Bay Weekly Still, you probably don’t want us to think of Anne Arundel Community College as Maryland’s college for card dealers …
Dawn Lindsay We go from casino training, to cybersecurity partnerships with the military and defense contractors, to hospitality, to business, to paralegal, to dental, to nursing, to transfer, to continuing education. It’s huge what we do.
A lot of what I do is going out in the community to find out what’s needed, then going back to campus to find what resources we have that can be the answer — or if we need to go to the local experts — to make it happen. We pride ourselves on being incredibly responsive to the business community. If we don’t do it and somebody needs it, we’ll make it happen.
Bay Weekly How much of your training leads to jobs?
Dawn Lindsay Greater than 50 percent, because we help people attain jobs not only through our credit program. Noncredit, where people are learning specific skill sets, is half if not more of our enrollment. Slightly more than 20 percent of our students are 18- to 21-year-olds coming in to transfer. Our average student age is 28.
Bay Weekly As college president, you’ve got a job with relatively few peers. You’re one of 55 presidents of Maryland colleges and universities, 16 if we narrow the field to community colleges. How did you go about getting a job so rare — and presumably hard to get?
Dawn Lindsay Community colleges hire discipline experts. As an experienced therapist in a Howard County police program that had a lot of success with young first offenders, I was courted to work with the community and teach counseling skills at Dundalk Community College.
Bay Weekly Sounds like your path wound upward, propelled by education, experience, hard work, multiplying opportunities and good contacts. How do you translate your experience for other job seekers?

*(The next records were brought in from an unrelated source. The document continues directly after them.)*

Lemma calculateSafetyScore_first_leg (r : route) (l : leg) (rest : list leg) :
  legs r = l :: rest ->
  calculateSafetyScore r = Some (score_spec (duration_value l)).
Proof.
  intros E. unfold calculateSafetyScore, score_spec. rewrite E. cbn [nth_error].
  rewrite rawScore_cases.
  change (15 * 60) with 900. change (45 * 60) with 2700.
  destruct (Z.ltb_spec (duration_value l) 900);
    destruct (Z.ltb_spec 2700 (duration_value l)); try reflexivity; lia.
Qed.

Lemma totalDuration_single (r : route) (l : leg) :
  legs r = [l] -> totalDuration r = duration_value l.
Proof.
  intros E. unfold totalDuration. rewrite E. cbn. lia.
Qed.

(** C5. For a route as the Directions request of the server returns it
    (no waypoints, hence one leg), [calculateSafetyScore] is the score
    of the design document at the route's total duration: base 75, +10
    below 15 minutes, -10 above 45 minutes, clamped to [50, 95]; 600
    seconds score 85 and 3600 seconds score 65. *)
Theorem calculateSafetyScore_design (r : route) (l : leg) :
  legs r = [l] ->
  calculateSafetyScore r = Some (score_spec (totalDuration r))
  /\ calculateSafetyScore {| legs := [{| duration_value := 600 |}] |} = Some 85
  /\ calculateSafetyScore {| legs := [{| duration_value := 3600 |}] |} = Some 65.
Proof.
  intros E. split; [| split; reflexivity].
  rewrite (totalDuration_single r l E).
  exact (calculateSafetyScore_first_leg r l [] E).
Qed.

Lemma calculateSafetyScore_design_witness :
  legs {| legs := [{| duration_value := 1800 |}] |} = [{| duration_value := 1800 |}]
  /\ calculateSafetyScore {| legs := [{| duration_value := 1800 |}] |} = Some 75.
Proof.
  split; [reflexivity |].
  exact (proj1 (calculateSafetyScore_design
                  {| legs := [{| duration_value := 1800 |}] |} {| duration_value := 1800 |} eq_refl)).
Defined.

(** C10. Whatever the duration of the route's first leg, the score is
    one of 65, 75 and 85, and it is the score computed before the
    clamp: the clamp to [50, 95] changes nothing. *)
Theorem calculateSafetyScore_three_values (r : route) (l : leg) (rest : list leg) :
  legs r = l :: rest ->
  exists s, calculateSafetyScore r = Some s
    /\ (s = 65 \/ s = 75 \/ s = 85)
    /\ s = rawScore l.
Proof.
  intros E. unfold calculateSafetyScore. rewrite E. cbn [nth_error].
  exists (rawScore l). rewrite rawScore_cases.
  destruct (duration_value l <? 900); [| destruct (2700 <? duration_value l)];
    repeat split; auto.
Qed.

Lemma calculateSafetyScore_three_values_witness :
  exists s, calculateSafetyScore {| legs := [{| duration_value := 2701 |}] |} = Some s
    /\ (s = 65 \/ s = 75 \/ s = 85)
    /\ s = rawScore {| duration_value := 2701 |}.
Proof.
  exact (calculateSafetyScore_three_values
           {| legs := [{| duration_value := 2701 |}] |} {| duration_value := 2701 |} [] eq_refl).
Defined.

End ScorerProps.

(* ------------------------------------------------------------------ *)
(** ** Descriptor store *)

Module StoreProps.
Import Js Store.
Local Open Scope string_scope.

Section Generic.

Context {Name Desc : Type} `{JsValue Name} `{JsValue Desc}.
Context {Coll : Type} `{Driver Name Desc Coll}.

(** C4, as the code has it. The register endpoint answers 400 exactly
    when the name or the descriptor is missing or falsy (an empty array
    is truthy, so an empty descriptor is not rejected); a rejected
    request leaves the server's state as it was; a request that is not
    rejected appends exactly one record to the in-memory list when the
    fallback is active, and otherwise makes one [save] call, whose
    collection is kept when the call returns. *)
Theorem postRegister_validation (now : Z) (body : registerBody Name Desc)
    (s : server Name Desc Coll) :
  (status (snd (postRegister now body s)) = 400%Z
     <-> truthy_field (b_name body) = false \/ truthy_field (b_faceDescriptor body) = false)
  /\ (status (snd (postRegister now body s)) = 400%Z -> fst (postRegister now body s) = s)
  /\ (status (snd (postRegister now body s)) <> 400%Z ->
      (readyState s <> 1%Z ->
         exists f, inMemoryFaces (fst (postRegister now body s)) = (inMemoryFaces s ++ [f])%list
                   /\ Some (name f) = b_name body
                   /\ Some (faceDescriptor f) = b_faceDescriptor body
                   /\ collection (fst (postRegister now body s)) = collection s
                   /\ status (snd (postRegister now body s)) = 200%Z)
      /\ (readyState s = 1%Z ->
            inMemoryFaces (fst (postRegister now body s)) = inMemoryFaces s
            /\ ((exists e, fst (postRegister now body s) = s
                           /\ snd (postRegister now body s) = Failure 500 e)
                \/ (exists fields c doc,
                      save fields now (collection s) = inr (c, doc)
                      /\ Some (f_name fields) = b_name body
                      /\ Some (f_faceDescriptor fields) = b_faceDescriptor body
                      /\ fst (postRegister now body s) = setCollection s c
                      /\ status (snd (postRegister now body s)) = 200%Z)))).
Proof.
  unfold postRegister.
  destruct (b_name body) as [n |]; cbn [truthy_field];
    [destruct (b_faceDescriptor body) as [d |]; cbn [truthy_field] |].
  - destruct (truthy n) eqn:Tn; destruct (truthy d) eqn:Td; cbn [negb orb];
      try (cbn; repeat split; auto; try tauto; intros; congruence).
    destruct (readyState s =? 1)%Z eqn:R.
    + apply Z.eqb_eq in R.
      destruct (save _ now (collection s)) as [e | [c doc]] eqn:S; cbn [fst snd status].
      * repeat split; try (intros; discriminate); try tauto; try (intros [?|?]; discriminate).
        left. exists e. auto.
      * repeat split; try (intros; discriminate); try tauto; try (intros [?|?]; discriminate).
        right. eexists _, c, doc. repeat split; try exact S; reflexivity.
    + apply Z.eqb_neq in R. cbn [fst snd status].
      repeat split; try (intros; discriminate); try tauto; try (intros [?|?]; discriminate).
      intros _. eexists. repeat split.
  - cbn. repeat split; auto; try tauto; intros; congruence.
  - cbn. repeat split; auto; try tauto; intros; congruence.
Qed.

(** C7, as the code has it. Deleting never looks at whether a stored
    record carries the id. With the fallback active it filters the list
    and reports success, for every id. With the database connected it
    reports success for every id for which the driver's call returns,
    a record having been found or not; when the driver's call raises,
    the answer is 500 with [success: false] and the state is kept. *)
Theorem deleteFace_reports_success (fid : string) (s : server Name Desc Coll) :
  (readyState s <> 1%Z ->
     success (snd (deleteFace fid s)) = true
     /\ status (snd (deleteFace fid s)) = 200%Z
     /\ inMemoryFaces (fst (deleteFace fid s))
        = filter (fun f => negb (String.eqb (id f) fid)) (inMemoryFaces s))
  /\ (readyState s = 1%Z -> forall c, findByIdAndDelete fid (collection s) = inr c ->
        success (snd (deleteFace fid s)) = true
        /\ status (snd (deleteFace fid s)) = 200%Z
        /\ fst (deleteFace fid s) = setCollection s c)
  /\ (readyState s = 1%Z -> forall e, findByIdAndDelete fid (collection s) = inl e ->
        deleteFace fid s = (s, Failure 500 e)).
Proof.
  unfold deleteFace. split; [| split].
  - intros R. apply Z.eqb_neq in R. rewrite R. cbn. auto.
  - intros R c E. apply Z.eqb_eq in R. rewrite R, E. cbn. auto.
  - intros R e E. apply Z.eqb_eq in R. rewrite R, E. reflexivity.
Qed.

Dawn Lindsay Take jobs nobody else wants and be successful at them. I took the jobs I knew were important to the institution. I believe we have personal responsibility to make ourselves valuable to the institution we’re working for.
Be humble enough to realize that if you want to move ahead in life, it requires listening, being respectful, understanding what other people do, building consensus, collaborating in teams.

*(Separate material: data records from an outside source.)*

(** The shared tail of [Write], on an open buffer with room for [p]:
    all of [p] goes behind the bytes already held. *)
Lemma write_at_tail_ok (c : t) (p : list byte) :
  wf c -> 0 < Go.len (buf c) -> closed c = false ->
  Go.len p <= Go.len (buf c) - len c ->
  exists c',
    write_at_tail c p = Some (c', Go.len p, None) /\
    wf c' /\
    Go.len (buf c') = Go.len (buf c) /\ index c' = index c /\
    closed c' = false /\
    len c' = len c + Go.len p /\
    contents c' = contents c ++ p.
Proof.
  intros Hwf Hcap Hopen Hroom.
  destruct (wf_nat c Hwf) as (i & l & Ei & El & Hl & Hi & Hc).
  destruct Hwf as (_ & _ & _ & _ & Hs).
  unfold write_at_tail, Go.len in *. rewrite Ei, El.
  rewrite add_nat by lia. rewrite rem_nat by lia. cbn [bind].
  remember (if (i + l <? List.length (buf c))%nat then (i + l)%nat
            else (i + l - List.length (buf c))%nat) as s eqn:Es.
  assert (Hsb : (s < List.length (buf c))%nat).
  { subst s. destruct (Nat.ltb_spec (i + l) (List.length (buf c))); lia. }
  rewrite sub_nat by lia.
  assert (Hlen : add (Z.of_nat l) (Z.of_nat (List.length p))
                 = Z.of_nat (l + List.length p)) by (apply add_nat; lia).
  destruct (Z.ltb_spec (Z.of_nat (List.length p))
              (Z.of_nat (List.length (buf c) - s))) as [Hfit | Hwrap].
  - rewrite copy_into_nat by lia. cbn [bind].
    replace (Nat.min (List.length (buf c) - s) (List.length p))
      with (List.length p) by lia.
    rewrite firstn_all.
    change (firstn s (buf c) ++ p ++ skipn (s + List.length p) (buf c))
      with (overwrite (buf c) s p).
    destruct (addLen_ok (set_buf c (overwrite (buf c) s p))
                (Z.of_nat (List.length p)) Hs) as (ch & Ea & Hch & _).
    rewrite Ea. cbn [bind]. cbn [len set_buf closed] in Hch |- *.
    rewrite El, Hlen.
    eexists. split; [reflexivity|].
    cbn [buf len index closed C set_C set_len set_buf].
    rewrite length_overwrite by lia.
    split; [|split; [reflexivity|split; [assumption|split;
      [assumption|split; [lia|]]]]].
    + unfold wf, Go.len, max_int.
      cbn [buf len index closed C set_C set_len set_buf].
      rewrite length_overwrite by lia.
      split; [lia|]. split; [lia|]. split; [lia|]. split; [lia|exact Hch].
    + unfold contents.
      cbn [buf len index closed C set_C set_len set_buf].
      rewrite Ei, El, !Nat2Z.id. subst s.
      destruct (Nat.ltb_spec (i + l) (List.length (buf c))).
      * apply window_write_flat. lia.
      * apply window_write_gap; lia.
  - assert (Hflat : (i + l < List.length (buf c))%nat).
    { subst s. destruct (Nat.ltb_spec (i + l) (List.length (buf c))); lia. }
    assert (Ess : s = (i + l)%nat).
    { subst s. destruct (Nat.ltb_spec (i + l) (List.length (buf c))); lia. }
    clear Es. subst s.
    remember (List.length (buf c) - (i + l))%nat as lbe eqn:Elbe.
    unfold slice_to, slice_from, Go.len. change 0 with (Z.of_nat 0).
    rewrite slice_nat by lia. cbn [bind].
    rewrite Nat.sub_0_r, skipn_O.
    rewrite copy_into_nat by lia. cbn [bind].
    rewrite length_firstn, <- Elbe.
    replace (Nat.min lbe (Nat.min lbe (List.length p))) with lbe by lia.
    rewrite firstn_firstn, Nat.min_id.
    rewrite slice_nat by lia. cbn [bind].
    rewrite firstn_all2 with (l := skipn lbe p)
      by (rewrite length_skipn; lia).
    assert (L1 : List.length (firstn lbe p) = lbe)
      by (rewrite length_firstn; lia).
    replace (firstn (i + l) (buf c) ++ firstn lbe p
               ++ skipn (i + l + lbe) (buf c))
      with (overwrite (buf c) (i + l) (firstn lbe p))
      by (unfold overwrite; rewrite L1; reflexivity).
    rewrite copy_into_nat by (rewrite length_overwrite; lia).
    cbn [bind].
    rewrite length_skipn, Nat.sub_0_r.
    replace (Nat.min (i + l) (List.length p - lbe))
      with (List.length p - lbe)%nat by lia.
    rewrite firstn_all2 with (l := skipn lbe p)
      by (rewrite length_skipn; lia).
    assert (L2 : List.length (skipn lbe p) = (List.length p - lbe)%nat)
      by apply length_skipn.
    replace (firstn 0 (overwrite (buf c) (i + l) (firstn lbe p))
               ++ skipn lbe p
               ++ skipn (0 + (List.length p - lbe))
                    (overwrite (buf c) (i + l) (firstn lbe p)))
      with (overwrite (overwrite (buf c) (i + l) (firstn lbe p)) 0
              (skipn lbe p))
      by (unfold overwrite at 1; rewrite L2; reflexivity).
    match goal with
    | |- context [addLen (set_buf c ?b) _] =>
        destruct (addLen_ok (set_buf c b) (Z.of_nat (List.length p)) Hs)
          as (ch & Ea & Hch & _)
    end.
    rewrite Ea. cbn [bind]. cbn [len set_buf closed] in Hch |- *.
    rewrite El, Hlen.
    rewrite add_nat by lia.
    replace (lbe + (List.length p - lbe))%nat with (List.length p) by lia.
    eexists. split; [reflexivity|].
    cbn [buf len index closed C set_C set_len set_buf].
    rewrite !length_overwrite by (rewrite ?length_overwrite; lia).
    split; [|split; [reflexivity|split; [assumption|split;
      [assumption|split; [lia|]]]]].
    + unfold wf, Go.len, max_int.
      cbn [buf len index closed C set_C set_len set_buf].
      rewrite !length_overwrite by (rewrite ?length_overwrite; lia).
      split; [lia|]. split; [lia|]. split; [lia|]. split; [lia|exact Hch].
    + unfold contents.
      cbn [buf len index closed C set_C set_len set_buf].
      rewrite Ei, El, !Nat2Z.id.
      replace (l + List.length p)%nat
        with (l + (List.length (firstn lbe p)
                   + List.length (skipn lbe p)))%nat by lia.
      rewrite window_write_split by lia.
      rewrite firstn_skipn. reflexivity.
Qed.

You’re only as good as the people you’re working with. So if you’re part of a winning team, you’ve got a great opportunity to be successful.
Bay Weekly How do you avoid dead-ending in a job nobody else wants?
Dawn Lindsay Sometimes people don’t know their options; they don’t know what’s available. I think this is where mentoring and networking come in.
I believe there’s always a way to get where you want to be — depending on what you’re willing to sacrifice and what you’re willing to do to make it happen. Believe in yourself, and if you know where you want to go, find someone doing it and ask how they got there.
Bay Weekly Tell us about a time that approach worked for you.
Dawn Lindsay I fell in love and moved to California, where nobody knew me. It was a huge state. Not sure where to take my career — law school, nursing? — I zoomed in on wanting to be in education and at a community college. I applied for a staff position in a community college’s reentry center for women who were re-careering, as I had just done. From there, I was invited to apply for a tenure-track faculty position.
Bay Weekly And from there?
Dawn Lindsay I decided I wanted to be a college president, and I knew that would take getting a doctorate. I earned mine at Pepperdine University in organizational leadership. I learned a servitude style of leadership, where basically the higher you go in an institution, the lower you go because the more people you serve.
I was hired to be a dean; then my career just kind of took off, from vice president to executive vice president to interim president to president. Anne Arundel Community College was the next step. It’s the college I wanted to come to, and it was the only position I applied for.
Bay Weekly You’ve made your way very successfully. What’s your advice to people seeking their own way?
Dawn Lindsay Come to Anne Arundel Community College. We’ve got a variety of programs that can help you reach your educational and workforce goals. We’re here to help you succeed and empower you to move forward.